A hosta simplesmente se virou e saiu, ignorando a minha
presença ali.
Até mesmo as sobras do almoço e do jantar que eu mesma
fiz, e acondicionei em recipientes de vidro, elas já não estavam mais
lá. Para ter certeza disso, eu abri os armários a procura dos potes,
mas só os encontrei no lava-louças.
Os norte-americanos tinham o hábito de descartar restos de
comida diretamente no ralo da pia, uma vez que havia um
mecanismo para triturar os alimentos nela.
— Que droga! — praguejei, em português, enquanto sacava
o meu celular do bolso do moletom. Digitei uma mensagem para
Edu com os dedos trêmulos: “Amigo, preciso de sua ajuda. Fui
expulsa pela hosta e não tenho mais para onde ir. A LCC ainda não
retornou minhas ligações. OBS: Estou com fome”.
De repente, uma nova notificação surgiu na tela: Era a
resposta dele.
Eduardo me pediu para aguardar do lado de fora da
residência, pois ele já estava a caminho. Levantei as mãos para o
céu e fechei os olhos, dando graças a Deus por ter chegado a
primavera, uma estação com temperaturas mais amenas e
agradáveis.
Quando ele chegou, desceu rapidamente do carro, e já foi
logo abrindo o porta-malas.
— Esta mala está muito pesada — resmungou ele, enquanto
me ajudava a acomodar as bagagens no compartimento do veículo.

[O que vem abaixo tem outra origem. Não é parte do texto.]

(** Whatever [draw_matches] returns carries a link for exactly the matches
    of the slice [matches[:limit]], and has the size of two first frames
    side by side; the second frame has the size of the first. *)
Lemma draw_matches_returned (img_1 img_2 : Frame.t) (matches : list DMatch)
    (limit : Z) (w w' : Py.world) (img : cv2.Mat) :
  Matcher.draw_matches img_1 img_2 matches limit w = (Py.Return img, w') ->
  exists width height,
    fst (Frame.get_size img_1 w) = Py.Return (width, height) /\
    fst (Frame.get_size img_2 w) = Py.Return (width, height) /\
    img = {| cv2.cols := width * 2; cv2.rows := height;
             cv2.links := Py.slice_to matches limit |}.
Proof.
  intros Hrun.
  destruct (Py.files w (Frame.color_path img_1)) as [pic_1|] eqn:H1.
  2:{ revert Hrun; unfold Matcher.draw_matches, Py.bind.
      rewrite get_size_run, H1; discriminate. }
  destruct (Py.files w (Frame.color_path img_2)) as [pic_2|] eqn:H2.
  2:{ revert Hrun; unfold Matcher.draw_matches, Py.bind.
      rewrite !get_size_run, H1; cbn [Py.files Py.having_loaded].
      rewrite H2; discriminate. }
  exists (Py.pic_width pic_1), (Py.pic_height pic_1).
  assert (Hsize_1 : fst (Frame.get_size img_1 w)
                    = Py.Return (Py.pic_width pic_1, Py.pic_height pic_1))
    by (now rewrite get_size_run, H1).
  assert (Hsize_2 : fst (Frame.get_size img_2 w)
                    = Py.Return (Py.pic_width pic_2, Py.pic_height pic_2))
    by (now rewrite get_size_run, H2).
  destruct (Matcher.size_eqb (Py.pic_width pic_1, Py.pic_height pic_1)
                             (Py.pic_width pic_2, Py.pic_height pic_2)) eqn:Heq.
  - apply size_eqb_eq in Heq; rewrite <- Heq in Hsize_2.
    repeat split; try assumption.
    destruct (draw_matches_past_assert img_1 img_2 matches limit w _ _
                Hsize_1 Hsize_2) as [[w0 Hok] | [w0 Hko]];
      rewrite Hrun in *; congruence.
  - rewrite (draw_matches_run img_1 img_2 matches limit w pic_1 pic_2 H1 H2), Heq
      in Hrun; discriminate.
Qed.

(** A call that meets what OpenCV asks for returns: both colour files on
    disk with the same, non-empty size, and the indices of the matches to
    draw pointing into the key points of the frames (a frame without key
    points has none to point into). *)
Lemma draw_matches_returns (img_1 img_2 : Frame.t) (matches : list DMatch)
    (limit : Z) (w : Py.world) (pic : Py.picture) :
  Py.files w (Frame.color_path img_1) = Some pic ->
  Py.files w (Frame.color_path img_2) = Some pic ->
  (0 < Py.pic_width pic)%Z ->
  (0 < Py.pic_height pic)%Z ->
  Forall (fun m =>
            (0 <= queryIdx m
             < Z.of_nat (List.length (cv2.key_point_list (Frame.key_points img_1))))%Z /\
            (0 <= trainIdx m
             < Z.of_nat (List.length (cv2.key_point_list (Frame.key_points img_2))))%Z)
         (Py.slice_to matches limit) ->
  exists img w', Matcher.draw_matches img_1 img_2 matches limit w = (Py.Return img, w').
Proof.
  intros H1 H2 Hw Hh Hidx.
  rewrite (draw_matches_run img_1 img_2 matches limit w pic pic H1 H2).
  replace (Matcher.size_eqb _ _) with true by (symmetry; now apply size_eqb_eq).
  unfold cv2.drawMatches.
  replace (forallb _ (Py.slice_to matches limit)) with true.
  - unfold cv2.resize, Py.ret.
    replace ((0 <? Py.pic_width pic * 2)%Z && (0 <? Py.pic_height pic)%Z) with true
      by (symmetry; apply andb_true_iff; split; apply Z.ltb_lt; lia).
    eauto.
  - symmetry; apply forallb_forall; intros m Hin.
    rewrite Forall_forall in Hidx; specialize (Hidx m Hin).
    unfold cv2.in_range; rewrite !andb_true_iff, !Z.leb_le, !Z.ltb_lt; lia.
Qed.

(** C6. Once both frames have reported their size, [draw_matches] raises
    [AssertionError] when the two sizes differ, before anything else is
    read or drawn, and does not raise it when they are equal. *)
Theorem draw_matches_size_assertion (img_1 img_2 : Frame.t)
    (matches : list DMatch) (limit : Z) (w : Py.world) (size_1 size_2 : Z * Z) :
  fst (Frame.get_size img_1 w) = Py.Return size_1 ->
  fst (Frame.get_size img_2 w) = Py.Return size_2 ->
  (size_1 <> size_2 ->
   Matcher.draw_matches img_1 img_2 matches limit w
   = (Py.Raise Py.AssertionError, Spec.sizes_read img_1 img_2 w)) /\
  (size_1 = size_2 ->
   fst (Matcher.draw_matches img_1 img_2 matches limit w)
   <> Py.Raise Py.AssertionError).
Proof.
  intros H1 H2; split.
  - now apply draw_matches_assert.
  - intros <-; destruct size_1 as [width height].
    destruct (draw_matches_past_assert img_1 img_2 matches limit w width height
                H1 H2) as [[w' ->] | [w' ->]]; discriminate.
Qed.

— O que tem dentro dela, um cadáver?
— Haha, muito engraçado, Edu — ironizei, fazendo uma
careta. — Ainda temos mais duas malas para colocar e poder dar o
fora daqui. Vamos logo com isso!
Sentei-me no banco do carona, prendi o cinto de segurança e
encostei minha cabeça no encosto, soltando um longo suspiro de
alívio.
— Ser expulsa pela família perigo foi o auge, amiga! — Ele
deu uma sonora gargalhada. Não seria meu amigo se não risse
muito da minha situação. — Quem diria que uma au pair vinda do
interior de Minas Gerais, e ainda por cima BVL[18] e virgem, se
tornaria uma pessoa muito apocalíptica?
Aquele comentário inesperado dele me fez arrancar um riso
baixo e abafado.
— Vai que eu permaneça nos Estados Unidos, aí mesmo é
que eu não vou deixar de ser “boca virgem de língua” — Sempre
ouvi dizer que muitos americanos não beijavam direito. As minhas
amigas, que também eram au pairs, confirmaram essa informação.
— Trouxe alguma coisa para mim? Eu não comi nada até agora.
— Ah, eu já ia me esquecendo mesmo, bem lembrado — Edu
esticou o braço até o banco de trás e passou a tatear às cegas, mas
ele logo me entregou uma bandeja, contendo duas bebidas da
Starbucks, sendo que uma delas era a minha favorita: chá gelado
com infusões de flores de hibisco e sabores tropicais, além da
sacola com muffins.
Continuei tentando falar com a LCC durante o trajeto, mas o
celular dela só dava caixa postal.
— A LCC continua incomunicável... Isso é muito estranho. O
pior é que a bateria desse celular já está viciada e minha ex hosta
pediu de volta o aparelho que o marido dela me deu...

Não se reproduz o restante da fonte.